"""

Definition __ziplistInsert (zl : list Z) (p : Z) (s : sds) : outcome (list Z) :=
  curlen ← ZIPLIST_BYTES zl;
  b ← byte zl p;
  prevlen ← (if negb (b =? ZIP_END) then r ← ZIP_DECODE_PREVLEN zl p; mret (snd r)
             else
               ptail ← ZIPLIST_TAIL_OFFSET zl;
               b ← byte zl ptail;
               if negb (b =? ZIP_END) then zipRawEntryLength zl ptail else mret 0);
  let slen := sdslen s in
  let '(value, encoding) := default (123456789, 0) (zipTryEncoding s) in
  let reqlen := (if zipTryEncoding s then zipIntSize encoding else slen) +
                size (zipPrevEncodeLength prevlen) + size (zipEncodeLength encoding slen) in
  nextdiff ← (if negb (b =? ZIP_END) then zipPrevLenByteDiff zl p reqlen else mret 0);
  zl ← ziplistResize zl (curlen + reqlen + nextdiff);
  b ← byte zl p;
  zl ← (if negb (b =? ZIP_END) then
          zl ← memmove zl (p + reqlen) (p - nextdiff) (curlen - p - 1 + nextdiff);
          zl ← mem_put zl (p + reqlen) (zipPrevEncodeLength reqlen);
          t ← ZIPLIST_TAIL_OFFSET zl;
          zl ← set_ZIPLIST_TAIL_OFFSET zl (t + reqlen);
          tail ← zipEntry zl (p + reqlen);
          b ← byte zl (p + reqlen + headersize tail + len tail);
          if negb (b =? ZIP_END) then
            t ← ZIPLIST_TAIL_OFFSET zl; set_ZIPLIST_TAIL_OFFSET zl (t + nextdiff)
          else mret zl
        else set_ZIPLIST_TAIL_OFFSET zl p);
  zl ← (if negb (nextdiff =? 0) then __ziplistCascadeUpdate zl (p + reqlen) else mret zl);
  zl ← mem_put zl p (zipPrevEncodeLength prevlen);
  let p := p + size (zipPrevEncodeLength prevlen) in
  zl ← mem_put zl p (zipEncodeLength encoding slen);
  let p := p + size (zipEncodeLength encoding slen) in
  zl ← (if ZIP_IS_STR encoding then mem_put zl p (map code s)
        else bs ← zipSaveInteger value encoding; mem_put zl p bs);
  ZIPLIST_INCR_LENGTH zl 1.

Definition ziplistPush (zl : list Z) (s : sds) (head : bool) : outcome (list Z) :=
  p ← (if head then mret ZIPLIST_HEADER_SIZE else ZIPLIST_ENTRY_END zl);
  __ziplistInsert zl p s.

Definition ziplistInsert (zl : list Z) (p : Z) (s : sds) : outcome (list Z) := __ziplistInsert zl p s.

(** The list, and the pointer to what follows the deleted entry. *)
Definition ziplistDelete (zl : list Z) (p : Z) : outcome (list Z * Z) :=
  zl ← __ziplistDelete zl p 1; mret (zl, p).

(** [while (prevlen > 0 && index--)] *)
Fixpoint back_loop (fuel : nat) (zl : list Z) (p prevlen index : Z) : outcome (Z * Z) :=
  match fuel with
  | O => Fault OutOfFuel
  | S fuel' =>
    if prevlen >? 0 then
      if index =? 0 then mret (p, -1)
      else
        r ← ZIP_DECODE_PREVLEN zl (p - prevlen);
        back_loop fuel' zl (p - prevlen) (snd r) (index - 1)
    else mret (p, index)
  end.

(** [while (p[0] != ZIP_END && index--)] *)
Fixpoint forth_loop (fuel : nat) (zl : list Z) (p index : Z) : outcome (Z * Z) :=
  match fuel with
  | O => Fault OutOfFuel
  | S fuel' =>
    b ← byte zl p;
    if b =? ZIP_END then mret (p, index)
    else if index =? 0 then mret (p, -1)
    else n ← zipRawEntryLength zl p; forth_loop fuel' zl (p + n) (index - 1)
  end.

(** [index] is an int. *)
Definition ziplistIndex (zl : list Z) (index : Z) : outcome (option Z) :=
  r ← (if index <? 0 then
         let index := to_s 32 (- index) - 1 in
         p ← ZIPLIST_TAIL_OFFSET zl;
         b ← byte zl p;
         if negb (b =? ZIP_END) then
           r ← ZIP_DECODE_PREVLEN zl p; back_loop (S (length zl)) zl p (snd r) index
         else mret (p, index)
       else forth_loop (S (length zl)) zl ZIPLIST_HEADER_SIZE index);
  b ← byte zl (fst r);
  mret (if (b =? ZIP_END) || (snd r >? 0) then None else Some (fst r)).

Definition ziplistNext (zl : list Z) (p : Z) : outcome (option Z) :=
  b ← byte zl p;
  if b =? ZIP_END then mret None
  else
    n ← zipRawEntryLength zl p;
    b ← byte zl (p + n);
    mret (if b =? ZIP_END then None else Some (p + n)).

Definition ziplistPrev (zl : list Z) (p : Z) : outcome (option Z) :=
  b ← byte zl p;
  if b =? ZIP_END then
    t ← ZIPLIST_TAIL_OFFSET zl;
    b ← byte zl t;
    mret (if b =? ZIP_END then None else Some t)
  else if p =? ZIPLIST_HEADER_SIZE then mret None
  else
    r ← ZIP_DECODE_PREVLEN zl p;
    _ ← require_b AssertFail (snd r >? 0);
    mret (Some (p - snd r)).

"""

The material must be repeated in full, with every line exact.

SOLUTION BELOW:
Definition __ziplistInsert (zl : list Z) (p : Z) (s : sds) : outcome (list Z) :=
  curlen ← ZIPLIST_BYTES zl;
  b ← byte zl p;
  prevlen ← (if negb (b =? ZIP_END) then r ← ZIP_DECODE_PREVLEN zl p; mret (snd r)
             else
               ptail ← ZIPLIST_TAIL_OFFSET zl;
               b ← byte zl ptail;
               if negb (b =? ZIP_END) then zipRawEntryLength zl ptail else mret 0);
  let slen := sdslen s in
  let '(value, encoding) := default (123456789, 0) (zipTryEncoding s) in
  let reqlen := (if zipTryEncoding s then zipIntSize encoding else slen) +
                size (zipPrevEncodeLength prevlen) + size (zipEncodeLength encoding slen) in
  nextdiff ← (if negb (b =? ZIP_END) then zipPrevLenByteDiff zl p reqlen else mret 0);
  zl ← ziplistResize zl (curlen + reqlen + nextdiff);
  b ← byte zl p;
  zl ← (if negb (b =? ZIP_END) then
          zl ← memmove zl (p + reqlen) (p - nextdiff) (curlen - p - 1 + nextdiff);
          zl ← mem_put zl (p + reqlen) (zipPrevEncodeLength reqlen);
          t ← ZIPLIST_TAIL_OFFSET zl;
          zl ← set_ZIPLIST_TAIL_OFFSET zl (t + reqlen);
          tail ← zipEntry zl (p + reqlen);
          b ← byte zl (p + reqlen + headersize tail + len tail);
          if negb (b =? ZIP_END) then
            t ← ZIPLIST_TAIL_OFFSET zl; set_ZIPLIST_TAIL_OFFSET zl (t + nextdiff)
          else mret zl
        else set_ZIPLIST_TAIL_OFFSET zl p);
  zl ← (if negb (nextdiff =? 0) then __ziplistCascadeUpdate zl (p + reqlen) else mret zl);
  zl ← mem_put zl p (zipPrevEncodeLength prevlen);
  let p := p + size (zipPrevEncodeLength prevlen) in
  zl ← mem_put zl p (zipEncodeLength encoding slen);
  let p := p + size (zipEncodeLength encoding slen) in
  zl ← (if ZIP_IS_STR encoding then mem_put zl p (map code s)
        else bs ← zipSaveInteger value encoding; mem_put zl p bs);
  ZIPLIST_INCR_LENGTH zl 1.

Definition ziplistPush (zl : list Z) (s : sds) (head : bool) : outcome (list Z) :=
  p ← (if head then mret ZIPLIST_HEADER_SIZE else ZIPLIST_ENTRY_END zl);
  __ziplistInsert zl p s.

Definition ziplistInsert (zl : list Z) (p : Z) (s : sds) : outcome (list Z) := __ziplistInsert zl p s.

(** The list, and the pointer to what follows the deleted entry. *)
Definition ziplistDelete (zl : list Z) (p : Z) : outcome (list Z * Z) :=
  zl ← __ziplistDelete zl p 1; mret (zl, p).

(** [while (prevlen > 0 && index--)] *)
Fixpoint back_loop (fuel : nat) (zl : list Z) (p prevlen index : Z) : outcome (Z * Z) :=
  match fuel with
  | O => Fault OutOfFuel
  | S fuel' =>
    if prevlen >? 0 then
      if index =? 0 then mret (p, -1)
      else
        r ← ZIP_DECODE_PREVLEN zl (p - prevlen);
        back_loop fuel' zl (p - prevlen) (snd r) (index - 1)
    else mret (p, index)
  end.

(** [while (p[0] != ZIP_END && index--)] *)
Fixpoint forth_loop (fuel : nat) (zl : list Z) (p index : Z) : outcome (Z * Z) :=
  match fuel with
  | O => Fault OutOfFuel
  | S fuel' =>
    b ← byte zl p;
    if b =? ZIP_END then mret (p, index)
    else if index =? 0 then mret (p, -1)
    else n ← zipRawEntryLength zl p; forth_loop fuel' zl (p + n) (index - 1)
  end.

(** [index] is an int. *)
Definition ziplistIndex (zl : list Z) (index : Z) : outcome (option Z) :=
  r ← (if index <? 0 then
         let index := to_s 32 (- index) - 1 in
         p ← ZIPLIST_TAIL_OFFSET zl;
         b ← byte zl p;
         if negb (b =? ZIP_END) then
           r ← ZIP_DECODE_PREVLEN zl p; back_loop (S (length zl)) zl p (snd r) index
         else mret (p, index)
       else forth_loop (S (length zl)) zl ZIPLIST_HEADER_SIZE index);
  b ← byte zl (fst r);
  mret (if (b =? ZIP_END) || (snd r >? 0) then None else Some (fst r)).

Definition ziplistNext (zl : list Z) (p : Z) : outcome (option Z) :=
  b ← byte zl p;
  if b =? ZIP_END then mret None
  else
    n ← zipRawEntryLength zl p;
    b ← byte zl (p + n);
    mret (if b =? ZIP_END then None else Some (p + n)).

Definition ziplistPrev (zl : list Z) (p : Z) : outcome (option Z) :=
  b ← byte zl p;
  if b =? ZIP_END then
    t ← ZIPLIST_TAIL_OFFSET zl;
    b ← byte zl t;
    mret (if b =? ZIP_END then None else Some t)
  else if p =? ZIPLIST_HEADER_SIZE then mret None
  else
    r ← ZIP_DECODE_PREVLEN zl p;
    _ ← require_b AssertFail (snd r >? 0);
    mret (Some (p - snd r)).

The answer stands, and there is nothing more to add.